Quel est pour toi la première étape essentielle à votre travail sur la démocratie locale à Quimper?
On ne peut pas concevoir une dynamique de démocratie locale sincère sans travailler d’abord la gouvernance interne au sein du groupe d’élu.e.s et avec les agents municipaux. J’attends donc qu’on formalise un processus de décision clair, ouvert et transparent, qu’on respecte ce processus et qu’on le fasse évoluer régulièrement lors de la mandature pour intégrer directement les habitants aux décisions des projets pour la ville.
À part le sujet de la démocratie, quel est le projet de votre collectif qui te tient le plus à cœur ?
Avec Quimper Ensemble (liste majoritaire de la maire de Quimper) on veut mutualiser l’utilisation des bâtiments publics, aller vers une gestion collective de ces biens, retravailler les usages. Les cours d’écoles sont vides une grande partie de l’année, les gymnases aussi, même la salle du conseil municipal n’est utilisée que quelques fois par an ! C’est un projet essentiel pour stopper les constructions inutiles et la bétonisation de la ville. Un projet ne peut réussir sans un vrai processus de concertation et de co décision entre les habitant.e.s, les usagers, les agents qui gèrent les structures et les élu.e.s.
Uisant Créquer, 29 ans, adjoint chargé au renouvellement démocratique
Qu’est-ce que la liste Quimper Ensemble a de si spécial ? Pourquoi t’y es-tu engagée ?

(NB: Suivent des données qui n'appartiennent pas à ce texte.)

Lemma session_inv_listener w0 l s :
  In l (detect_btn_click ROOT app) \/ In l new_btn_click ->
  session_inv w0 s -> session_inv w0 (run_listener l s).
Proof.
  destruct s as [u w].
  intros [[<- | [<- | [<- | []]]] | [<- | [<- | []]]] Hinv.
  - rewrite run_on_go_processing.
    apply (session_inv_tabs w0 "processing") in Hinv; [|auto].
    destruct Hinv as ((Hpg & Hpv & _ & Htabs) & Hlink & Hkeep).
    split; [repeat split; cbn; auto|]. by split.
  - by apply session_inv_scan.
  - rewrite run_on_go_results. apply session_inv_tabs; auto.
  - rewrite run_on_reset_all.
    destruct Hinv as ((Hpg & Hpv & _ & Htabs) & Hlink & Hkeep).
    split; [repeat split; cbn; auto|]. split; [|exact Hkeep].
    intros p Hp. discriminate Hp.
  - rewrite run_on_go_upload. apply session_inv_tabs; auto.
Qed.

Lemma session_inv_step w0 s s' :
  step ROOT app s s' -> session_inv w0 s -> session_inv w0 s'.
Proof.
  intros [i u w|ls s0 Hls|ls s0 Hls] Hinv.
  - destruct Hinv as (Hpage & Hlink & Hkeep).
    split; [exact Hpage|]. split; [exact Hlink|exact Hkeep].
  - apply click_preserves; [|exact Hinv].
    intros l s1 Hin. apply session_inv_listener. left.
    by apply (Permutation_in _ Hls).
  - apply click_preserves; [|exact Hinv].
    intros l s1 Hin. apply session_inv_listener. right.
    by apply (Permutation_in _ Hls).
Qed.

Lemma session_inv_reachable w0 s : reachable ROOT app w0 s -> session_inv w0 s.
Proof.
  unfold reachable. revert s. apply rtc_ind_r.
  - split; [by repeat split; auto|]. split; [intros p Hp; discriminate Hp|].
    by split.
  - intros s1 s2 _ Hstep IH. by apply (session_inv_step w0 s1).
Qed.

J’ai rejoint la liste pour travailler le renouveau démocratique de la commune. J’ai travaillé notamment sur la composition des candidat.e.s de la liste. On a commencé par un processus de définition des qualités et des compétences attendues des candidat.e.s. Puis on a travaillé sur la recherche de mixité grâce à des critères de catégorie socio-professionnelles, en étudiant les lieux d’habitations dans les quartiers de la ville, le pourcentage de non-encartés, etc. Au début, on a rencontré une réticence des membres de partis politiques et d’Isabelle Assih, notre tête de liste qui est l’actuelle maire de Quimper. Puis ils ont fini par lâcher prise et oser expérimenter de nouvelles méthodes. C’est cette capacité à oser faire différemment qui m’a convaincu.
Pourquoi est-ce si important de transformer la démocratie ?

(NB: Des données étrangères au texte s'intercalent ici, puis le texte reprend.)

(** What the balanced sampler has computed when it reaches the auxiliary
    class vectors (line 63): the labels of the selected pairs. *)
Lemma balanced_sampler_prefix imgs labels D g da db :
  length labels = length imgs →
  mnist_shared_vision_model.draw_indices (length imgs) D g = Ok (da, db) →
  let h := D / 2 in
  let k := h `min` nonmatch_count labels da db + h `min` match_count labels da db in
  ∃ digit_a digit_b labels_a labels_b idx_images data_digit_a data_digit_b cols_a cols_b,
    np.take imgs da = Ok digit_a ∧ np.take imgs db = Ok digit_b ∧
    np.take labels da = Ok labels_a ∧ np.take labels db = Ok labels_b ∧
    mnist_shared_vision_model.balance (np.eq_astype_int labels_a labels_b) h = Ok idx_images ∧
    np.take (np.eq_astype_int labels_a labels_b) idx_images =
      Ok (replicate (h `min` nonmatch_count labels da db) 0 ++
          replicate (h `min` match_count labels da db) 1) ∧
    np.take digit_a idx_images = Ok data_digit_a ∧
    np.take digit_b idx_images = Ok data_digit_b ∧
    np.take labels_a idx_images = Ok cols_a ∧
    np.take labels_b idx_images = Ok cols_b ∧
    length idx_images = k.
Proof.
  intros Hlab Hdraw h k.
  apply mnist_draw_indices_Ok in Hdraw as (HN & Hla & Hlb & Hda & Hdb).
  destruct (take_total imgs da) as [digit_a Ha]; [by eapply Forall_lt_weaken; [|done]; lia|].
  destruct (take_total imgs db) as [digit_b Hb]; [by eapply Forall_lt_weaken; [|done]; lia|].
  destruct (take_total labels da) as [labels_a Hta]; [by eapply Forall_lt_weaken; [|done]; lia|].
  destruct (take_total labels db) as [labels_b Htb]; [by eapply Forall_lt_weaken; [|done]; lia|].
  pose proof (take_length _ _ _ Ha) as Hl1. pose proof (take_length _ _ _ Hb) as Hl2.
  pose proof (take_length _ _ _ Hta) as Hl3. pose proof (take_length _ _ _ Htb) as Hl4.
  destruct (flags_counts _ _ _ _ _ Hta Htb) as [Hc1 Hc0].
  destruct (balance_spec (np.eq_astype_int labels_a labels_b) h (flags_binary _ _))
    as (idx & Hbal & Hidx & Hlen & Htake).
  rewrite Hc1, Hc0 in Hlen, Htake.
  rewrite flags_length in Hidx by lia.
  destruct (take_total digit_a idx) as [dda Hdda]; [by rewrite Hl1, <-Hl3|].
  destruct (take_total digit_b idx) as [ddb Hddb]; [by rewrite Hl2, Hlb, <-Hla, <-Hl3|].
  destruct (take_total labels_a idx) as [ca Hca]; [done|].
  destruct (take_total labels_b idx) as [cb Hcb]; [by rewrite Hl4, Hlb, <-Hla, <-Hl3|].
  exists digit_a, digit_b, labels_a, labels_b, idx, dda, ddb, ca, cb.
  split_and!; done.
Qed.
End sampler_facts.

Section balanced_output.
Context {Img : Type}.
Implicit Types (imgs : list Img) (labels da db : list nat).

(** The fields of a returned set in terms of the intermediate arrays. *)
Lemma balanced_sampler_Ok_inv imgs labels D g da db d :
  length labels = length imgs →
  mnist_shared_vision_model.draw_indices (length imgs) D g = Ok (da, db) →
  mnist_shared_vision_model.get_img_pairs_and_labels imgs labels D g = Ok d →
  ∃ a b la lb idx ca cb,
    np.take imgs da = Ok a ∧ np.take imgs db = Ok b ∧
    np.take labels da = Ok la ∧ np.take labels db = Ok lb ∧
    mnist_shared_vision_model.balance (np.eq_astype_int la lb) (D / 2) = Ok idx ∧
    np.take (np.eq_astype_int la lb) idx = Ok (mnist_shared_vision_model.labels d) ∧
    np.take a idx = Ok (mnist_shared_vision_model.digit_a d) ∧
    np.take b idx = Ok (mnist_shared_vision_model.digit_b d) ∧
    np.take la idx = Ok ca ∧ np.take lb idx = Ok cb ∧
    np.set_at2 (np.zeros (D / 2 * 2) 10) (np.arange (D / 2 * 2)) ca 1
      = Ok (mnist_shared_vision_model.digit_a_labels d) ∧
    np.set_at2 (np.zeros (D / 2 * 2) 10) (np.arange (D / 2 * 2)) cb 1
      = Ok (mnist_shared_vision_model.digit_b_labels d).
Proof.
  intros Hlab Hdraw.
  destruct (balanced_sampler_prefix imgs labels D g da db Hlab Hdraw)
    as (a & b & la & lb & idx & dda & ddb & ca & cb &
        Ha & Hb & Hla & Hlb & Hbal & Hflags & Hdda & Hddb & Hca & Hcb & Hlen).
  unfold mnist_shared_vision_model.get_img_pairs_and_labels.
  step Hdraw. step Ha. step Hb. step Hla. step Hlb. step Hbal. step Hflags.
  step Hdda. step Hddb. step Hca.
  destruct (np.set_at2 _ _ ca 1) as [ra|] eqn:Hra; [|done]. cbn [mbind result_bind].
  step Hcb.
  destruct (np.set_at2 _ _ cb 1) as [rb|] eqn:Hrb; [|done]. cbn [mbind result_bind].
  intros [= <-]. exists a, b, la, lb, idx, ca, cb.
  cbn [mnist_shared_vision_model.labels mnist_shared_vision_model.digit_a
       mnist_shared_vision_model.digit_b mnist_shared_vision_model.digit_a_labels
       mnist_shared_vision_model.digit_b_labels].
  split_and!; done.
Qed.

Je suis ingénieur dans une usine qui fabrique des filtres à air pour les voitures. Dans mon métier je me suis vite rendu compte que la posture d’expertise est beaucoup moins efficace que celle de la co construction. Pour résoudre un problème, par exemple sur un défaut dans la chaîne de fabrication, la solution la plus simple et la moins coûteuse est d’aller voir chaque personne concernée de près ou de loin par le processus et de les associer à la résolution du problème. C’est exactement la même chose pour la démocratie ! C’est au local, avec les personnes concernées qu’on a la plus grande capacité d’action et la plus fine analyse des problématiques. Ils faut qu’on arrive à associer directement les habitant.e.s dans la résolution des problèmes et à la construction des projets pour la ville si on veut être efficace et vertueux.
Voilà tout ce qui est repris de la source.